The arrest comes just a month after he was photographed at the Euro 2012 finals in Poland, where he stayed at a €550-a night Poznan hotel.
In the past he has also been a frequent visitor to Spain on golfing trips.
The former banker became one of the most high-profile people ever to be declared bankrupt in Ireland, in 2010.
Most people thought bankruptcy would mean the end to his luxury lifestyle, but 'Seanie', as he is universally known, is still living in a fashion most of us can only dream of.
Mr FitzPatrick continues to live in a large family home in the upmarket Co Wicklow suburb of Greystones. The home, always jointly owned with his wife, is the most obvious sign that as a family, the FitzPatricks have been able to maintain much of their lifestyle.
When Mr FitzPatrick was declared bankrupt, the courts could not touch the half-share of the couple's wealth owned by his wife Catriona. Even with his share of their wealth sold off, Mrs FitzPatrick's added up to a hefty €3.6m. That includes properties interests and an entitlement to half of Mr FitzPatrick's €3.4m pension pot from his former employer Anglo.
Mr FitzPatrick is the most prominent person to be charged by gardai in relation to possible financial wrongdoing in the run up to the economic crash.
It's a new low for the one-time deal-maker who enjoyed vast wealth, prestige and power for decades.
He liked to see himself and the Anglo Irish Bank that he created as 'outsiders' -- the unruly newcomer kicking sand in the eyes of 'establishment' players AIB and Bank of Ireland.
In truth, 'Seanie' was a consummate insider. The UCD graduate was wealthy, well-connected and for a long time massively successful.
People who worked with him say he is genuinely charismatic, a big personality who brought an infectious enthusiasm and drive to his banking deals, and left the analytical stuff to others.
For a long time, it paid off. For two decades, Sean FitzPatrick was among the most powerful figures in Irish business.

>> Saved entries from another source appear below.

(* ===== verification/Micron.v ===== *)
(** internal/nomadpage/page.go: the Micron helpers, the banner, the paths, and
    the session tokens.  A page is a list of lines ([builder]); [page_text] is
    the bytes that are served. *)
From S2P Require Import Prelude Text TextCut Db HubCore Clock.
Local Open Scope Z_scope.

(** ** Lines *)
(** [builder.line] ends each line with a newline; [builder.blank] is [""]. *)
Definition page_text (lines : list string) : string := cat (map (fun l => l +:+ newline) lines).

Definition backtick : ascii := "`"%char.
Definition bslash : ascii := chr 92.
(** [strings.NewReplacer] and [strings.ReplaceAll] of single bytes. *)
Fixpoint replace_bytes (f : ascii -> string) (s : string) : string :=
  match s with EmptyString => "" | String c s' => f c +:+ replace_bytes f s' end.
Definition esc (s : string) : string :=
  replace_bytes (fun c => if (c =? bslash)%char then String bslash (String bslash "")
                          else if (c =? backtick)%char then String bslash (String backtick "") else String c "") s.
Definition escLabel (s : string) : string :=
  replace_bytes (fun c => if (c =? backtick)%char then "'" else if (c =? "]")%char then ")" else String c "") s.
Definition nl_to (r : string) (s : string) : string :=
  replace_bytes (fun c => if (c =? chr 10)%char then r else String c "") s.

Definition page_link (label path vars : string) : string :=
  if bool_decide (vars = "") then cat ["`F5af`_`["; escLabel label; "`:"; path; "]`_`f"]
  else cat ["`F5af`_`["; escLabel label; "`:"; path; "`"; vars; "]`_`f"].
(** A link to a page of another node. *)
Definition fullLink (label url : string) : string := cat ["`F5af`_`["; escLabel label; "`"; url; "]`_`f"].
Definition fieldLink (label path field vars : string) : string :=
  cat ["`F5af`_`["; escLabel label; "`:"; path; "`"; field; "|"; vars; "]`_`f"].
(** [with]: joins link variables, leaving out empty ones. *)
Definition with_vars (vars : list string) : string :=
  strings_Join "|" (List.filter (fun v => negb (bool_decide (v = ""))) vars).
Definition b2i (b : bool) : Z := if b then 1 else 0.

(** ** Banners *)
Definition MaxBannerLines : Z := 24.
Definition MaxBannerBytes : Z := 4096.
Definition ParseBanner (raw : string) : string + list string :=
  if MaxBannerBytes <? len raw then inl (cat ["banner: larger than "; itoa MaxBannerBytes; " bytes"]) else
  if negb (valid_string raw) then inl "banner: not valid UTF-8" else
  let text := trim_right_ascii newline (replace2 (chr 13) (chr 10) newline raw) in
  let lines := if bool_decide (text = "") then [] else split (chr 10) text in
  if MaxBannerLines <? Z.of_nat (length lines) then inl (cat ["banner: more than "; itoa MaxBannerLines; " lines"]) else
  if existsb (fun l => has_prefix l "#!") lines then inl "banner: a line starts with #!, which is a page directive" else
  inr lines.
(** banners/saltire.mu *)
Definition saltireBanner : string :=
  strings_Join newline
    ["`B05b`Ffff████            ████`f`b"; "`B05b`Ffff    ████    ████    `f`b"; "`B05b`Ffff        ████        `f`b";
     "`B05b`Ffff    ████    ████    `f`b"; "`B05b`Ffff████            ████`f`b"].
Definition defaultBanner : list string := match ParseBanner saltireBanner with inr l => l | inl _ => [] end.

Example default_banner_parses : length defaultBanner = 5%nat.
Proof. vm_compute. reflexivity. Qed.

(** ** Paths *)
Definition PathIndex : string := "/page/index.mu".
Definition PathOlder : string := "/page/older.mu".
Definition PathMessages : string := "/page/messages.mu".
Definition PathProfile : string := "/page/profile.mu".
Definition PathMe : string := "/page/me.mu".
Definition PathHelp : string := "/page/help.mu".

(** ** Numbers in links *)
(** The digits of [strconv.ParseUint(s, 10, 64)]: it stops where the number gets
    too large; [None] is a syntax error. *)
Definition uint_max : Z := 18446744073709551615.
Fixpoint parse_uint (acc : Z) (s : string) : option (Z * bool) :=
  match s with
  | EmptyString => Some (acc, true)
  | String c s' =>
    if negb (ascii_digit_p (byte c)) then None else
    let v := 10 * acc + (byte c - 48) in
    if uint_max <? v then Some (uint_max, false) else parse_uint v s'
  end.
(** [strconv.ParseInt(s, 10, 64)]: the number, which is the nearest there is if it
    is out of range, and whether there was no error. *)
Definition ParseInt (s : string) : Z * bool :=
  let '(neg, d) := match s with
                   | String "-" d => (true, d)
                   | String "+" d => (false, d)
                   | _ => (false, s)
                   end in
  if bool_decide (d = "") then (0, false) else
  match parse_uint 0 d with
  | None => (0, false)
  | Some (v, ok) =>
    if negb neg && (int_max <? v) then (int_max, false)
    else if neg && (int_max + 1 <? v) then (- (int_max + 1), false)
    else (if neg then - v else v, ok)
  end.
(** strconv.Atoi, of what its callers allow. *)
Definition chosen (s : string) (choices : list Z) : option Z :=
  n ← atoi s; if existsb (Z.eqb n) choices then Some n else None.

(** ** Session tokens *)
Record page_session := mkPageSession { ps_identity : ident; ps_expires : Z }.
Record Sessions := mkSessions { byToken : gmap string page_session; byID : gmap ident string }.
Definition newSessions : Sessions := mkSessions ∅ ∅.
Definition sessionTTL : Z := 2 * Hour.
Definition expired_at (now : Z) (e : page_session) : bool := ps_expires e <? now.
(** The entries that have expired go, and the tokens of their visitors. *)
Definition sweep (now : Z) (s : Sessions) : Sessions :=
  let gone := map_to_list (filter (fun kv => expired_at now kv.2 = true) (byToken s)) in
  mkSessions (filter (fun kv => expired_at now kv.2 = false) (byToken s))
    (foldr (fun kv => delete (ps_identity kv.2)) (byID s) gone).
(** [issue]: the visitor's token, renewed, or [fresh]; and whether [fresh] was
    drawn. *)
Definition issue (now : Z) (fresh : string) (identity : ident) (s : Sessions) : string * bool * Sessions :=
  let s := sweep now s in
  let '(tok, drawn) := match byID s !! identity with Some tok => (tok, false) | None => (fresh, true) end in
  (tok, drawn, mkSessions (<[tok := mkPageSession identity (now + sessionTTL)]> (byToken s))
                 (if drawn then <[identity := tok]> (byID s) else byID s)).
(** [identity]: the visitor a token belongs to. *)
Definition session_identity (now : Z) (token : string) (s : Sessions) : option ident :=
  e ← byToken s !! token; if expired_at now e then None else Some (ps_identity e).

(** page.go's [clock]. *)
Definition page_clock `{Env} (ms : Z) : string :=
  let t := london_seconds ms in
  let n := london_seconds (unix_milli now) in
  if t / day_seconds =? n / day_seconds then fmt_hm t else fmt_dow_hm t.
(** The layout "2 January 2006". *)
Definition month_full : list string :=
  ["January"; "February"; "March"; "April"; "May"; "June"; "July"; "August"; "September"; "October"; "November"; "December"].
Definition fmt_full_date (local : Z) : string :=
  let c := civil_of_days (local / day_seconds) in
  cat [itoa (civ_day c); " "; nth_name month_full (civ_month c - 1); " "; itoa (civ_year c)].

He was on first name terms with the biggest of the boom-time builders, as well as with the most popular politicians of the day. Far from an outsider, he sat on corporate boards and, at one time, he was president of the Irish Bankers Federation.

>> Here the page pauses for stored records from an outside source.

(** ** Requests without the token *)
Section forged.
Context {E : Env} {R : PageRand} {S : Type} {HS : PageHub S} {HL : PageHubLaws S} (pcfg : PConfig).
Context (fresh_once : forall j k, token j = token k -> j = k).
(** The token a request brings is not its visitor's, and no guess of one to come. *)
Record no_token (r : Request) (p : Page S) : Prop := {
  nt_wf : tokens_wf (pg_drawn p) (pg_sessions p);
  nt_guess : forall n, (pg_drawn p <= n)%nat -> field r "tok" <> token n;
  nt_other : session_identity now (field r "tok") (pg_sessions p) <> Some (rq_Identity r)
}.
Lemma no_token_issue r p tok p' : no_token r p -> actionToken (rq_Identity r) p = (Ok tok, p') -> no_token r p' /\ pg_hub p' = pg_hub p.
Proof.
  intros [Hw Hg Ho]. unfold actionToken. destruct (issue _ _ _ _) as [[tok' drawn] s'] eqn:Hi. intros [= <- <-].
  apply issue_spec in Hi as (Hw' & Hd & He); [|done..]. split; [|done]. constructor; cbn; [by destruct drawn| |].
  - intros n Hn. apply Hg. destruct drawn; lia.
  - unfold session_identity. destruct (byToken s' !! field r "tok") as [e|] eqn:Hf; cbn; [|done].
    destruct (expired_at now e) eqn:Hx; [done|]. intros [= Hid]. apply Ho. unfold session_identity.
    destruct (He _ _ Hf) as [->|[Heq ->]]; [cbn; by rewrite Hx, Hid|]. destruct drawn.
    + exfalso. apply (Hg (pg_drawn p)); [lia|congruence].
    + destruct Hd as (e0 & He0 & Hi0 & Hx0). rewrite Heq, He0. cbn. by rewrite Hx0, Hi0.
Qed.
(** Whatever of the hub its harmless methods keep, such a request keeps. *)
Lemma forged_request_keeps (I : S -> Prop) r p :
  (forall id pk s, I s -> I (nh_Identify id pk s).2) ->
  (forall id room k s, I s -> I (nh_MarkRead id room ViaPage k s).2) ->
  (forall id s, I s -> I (nh_SetPrefs id (view_prefs r) s).2) ->
  (forall id n s, I s -> I (nh_Whispers id n s).2) ->
  no_token r p -> I (pg_hub p) -> I (pg_hub (Serve pcfg r p).2).
Proof.
  intros H1 H2 H3 H4 Hn Hp. pose (J := fun p => no_token r p /\ I (pg_hub p)).
  assert (forall {A} (f : S -> res A * S), (forall s, I s -> I (f s).2) -> pres J (Weakening0 := J_weak J) (pg_call f)) as Hcall.
  { intros A f Hf q [[] Hq]. specialize (Hf _ Hq). unfold pg_call. destruct (f (pg_hub q)) as [x h]. by split. }
  assert (keeps J (Weakening0 := J_weak J) (Serve pcfg r p)) as Hk.
  { apply pres_Serve; [|intros; apply Hcall; auto..| |by split].
    - intros _ q [Hq Hi]. destruct (actionToken (rq_Identity r) q) as [x q'] eqn:Ha.
      assert (exists tok, x = Ok tok) as [tok ->]. { unfold actionToken in Ha. destruct (issue _ _ _ _) as [[] ]. injection Ha as <- _. eauto. }
      apply no_token_issue in Ha as [Hq' Hh]; [|done]. cbn. split; [done|]. by rewrite Hh.
    - intros q [Hq _] Hv Hok. exfalso. unfold validAction, gets in Hok. cbn in Hok. injection Hok as Hok.
      apply andb_true_iff in Hok as [_ Hok%bool_decide_eq_true]. apply (nt_other _ _ Hq).
      destruct (session_identity _ _ _); cbn in Hok; [by rewrite Hok|]. by destruct Hv. }
  destruct (Serve pcfg r p) as [[x|e] q]; cbn in *; apply Hk.
Qed.
End forged.


Lemma person_identity {E : Env} id q p q' : person id q = (Ok p, q') -> p_Identity p = id.
Proof.
  intros (i & q1 & _ & H)%bind_ok. destruct i as [i|]; [|by injection H as <- _].
  apply bind_ok in H as (sp & q2 & _ & H). apply bind_ok in H as (p0 & q3 & _ & H).
  apply bind_ok in H as (n & q4 & _ & H). apply bind_ok in H as (mem & q5 & _ & H).
  destruct n; by injection H as <- _.
Qed.
#[export] Instance hub_page_laws {E : Env} : PageHubLaws Hub.
Proof.
  constructor.
  - intros id pk s p s' H. cbn in H. unfold Identify, update in H. destruct (identify _ _ _) as [[x|e] q] eqn:Hi; [|done].
    injection H as <- _. apply bind_ok in Hi as (u & q1 & _ & Hi). apply bind_ok in Hi as (v & q2 & _ & Hi).
    by apply person_identity in Hi.
  - intros id s p H. cbn in H. unfold PersonOf, view in H. destruct (person _ _) as [[x|e] q] eqn:Hi; cbn in H; [|done].
    injection H as <-. by apply person_identity in Hi.
Qed.


(** ** Tokens over time *)
Section history.
Context {W : Env} {R : PageRand} {S : Type} {HS : forall E : Env, PageHub S} {HL : forall E : Env, PageHubLaws S} (pcfg : PConfig).
Context (fresh_once : forall j k, token j = token k -> j = k).
Notation at_ t rnd := (at_time W t rnd).

(** The page at work: the requests it has served, with when; the hub may change
    in between. *)
Inductive served : list (Z * Request) -> Page S -> Page S -> Prop :=
  | served_none p : served [] p p
  | served_one l p q t rnd r : served l p q -> served (l ++ [(t, r)]) p (Serve (E := at_ t rnd) (HS := HS (at_ t rnd)) pcfg r q).2
  | served_hub l p q h : served l p q -> served l p (mkPage h (pg_sessions q) (pg_drawn q)).

(** What a page's sessions are, after what sessions [p0] has served. *)
Record since (p0 : Page S) (l : list (Z * Request)) (p : Page S) : Prop := {
  si_wf : tokens_wf (pg_drawn p) (pg_sessions p);
  si_drawn : (pg_drawn p0 <= pg_drawn p)%nat;
  si_old tok e : byToken (pg_sessions p) !! tok = Some e ->
    (exists k, (pg_drawn p0 <= k)%nat /\ tok = token k) \/
    (exists e0, byToken (pg_sessions p0) !! tok = Some e0 /\ ps_identity e0 = ps_identity e);
  si_asked tok e : byToken (pg_sessions p) !! tok = Some e -> byToken (pg_sessions p0) !! tok = Some e \/
    exists t r, (t, r) ∈ l /\ rq_Identity r = ps_identity e /\ rq_Identity r <> "" /\ ps_expires e = t + sessionTTL
}.
Lemma since_call {E : Env} p0 l {A} (f : S -> res A * S) : pres (since p0 l) (Weakening0 := J_weak (since p0 l)) (pg_call f).
Proof. intros p Hp. unfold pg_call. destruct (f (pg_hub p)). destruct Hp. by constructor. Qed.
Lemma since_issue {E : Env} p0 l r : rq_Identity r <> "" -> (now, r) ∈ l ->
  pres (since p0 l) (Weakening0 := J_weak (since p0 l)) (actionToken (rq_Identity r)).
Proof.
  intros Hv Hin p [Hw Hd Ho Ha]. unfold actionToken. destruct (issue _ _ _ _) as [[tok drawn] s'] eqn:Hi.
  apply issue_spec in Hi as (Hw' & Htok & He); [|done..]. constructor; cbn.
  - by destruct drawn.
  - destruct drawn; lia.
  - intros tok' e [Hold|[-> ->]]%He; [by apply Ho|]. cbn. destruct drawn; [left; exists (pg_drawn p); split; [done|done]|].
    destruct Htok as (e0 & He0 & Hi0 & _). destruct (Ho _ _ He0) as [?|(e1 & He1 & Hi1)]; [by left|right; exists e1; split; [done|congruence]].
  - intros tok' e [Hold|[-> ->]]%He; [by apply Ha|]. right. by exists now, r.
Qed.
Lemma since_more p0 l l' p : since p0 l p -> since p0 (l ++ l') p.
Proof. intros [Hw Hd Ho Ha]. constructor; [done..|]. intros tok e He. destruct (Ha _ _ He) as [?|(t & r & ? & ?)]; [by left|right; exists t, r; set_solver]. Qed.
Lemma since_Serve p0 l p t rnd r : since p0 l p -> since p0 (l ++ [(t, r)]) (Serve (E := at_ t rnd) (HS := HS (at_ t rnd)) pcfg r p).2.
Proof.
  intros Hp%(since_more _ _ [(t, r)]). pose (J := since p0 (l ++ [(t, r)])).
  assert (keeps J (Weakening0 := J_weak J) (Serve (E := at_ t rnd) (HS := HS (at_ t rnd)) pcfg r p)) as Hk.
  { apply pres_Serve; [|intros; apply since_call..|done]. intros Hv. apply since_issue; [done|]. set_solver. }
  destruct (Serve _ _ _) as [[x|e] q]; cbn in *; apply Hk.
Qed.
Lemma served_since l p0 p : tokens_wf (pg_drawn p0) (pg_sessions p0) -> served l p0 p -> since p0 l p.
Proof.
  intros Hw Hs. induction Hs as [p|l p q t rnd r Hs IH|l p q h Hs IH].
  - constructor; [done..|eauto|auto].
  - by apply since_Serve, IH.
  - destruct (IH Hw). by constructor.
Qed.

Over the years, he has been a director of dozens of private companies, including major firms like Greencore that had little or nothing to do with banking but were more than happy to tap his expertise and contacts book.
Fianna Fail ministers asked him to sit on the boards overseeing the State's interests in Aer Lingus and the Dublin Dockland Development Agency.
In 2008, even as the wheels were starting to come off the economic miracle, Mr FitzPatrick played a round of golf with then Taoiseach Brian Cowen.
At the height of his powers, Mr FitzPatrick was the main driver behind a bank worth a staggering €12bn.
The collapse of Anglo eventually left taxpayers to pick up a €30bn tab -- but it had gone from also-ran to being Ireland's third largest financial institution under FitzPatrick's control.
There were 2,000 employees and its client list was a who's-who of the boom. In his years as chief executive Mr FitzPatrick was Ireland's highest paid executive, earning €2.7m a year, a figure that was topped up with lucrative share allocations and company loans.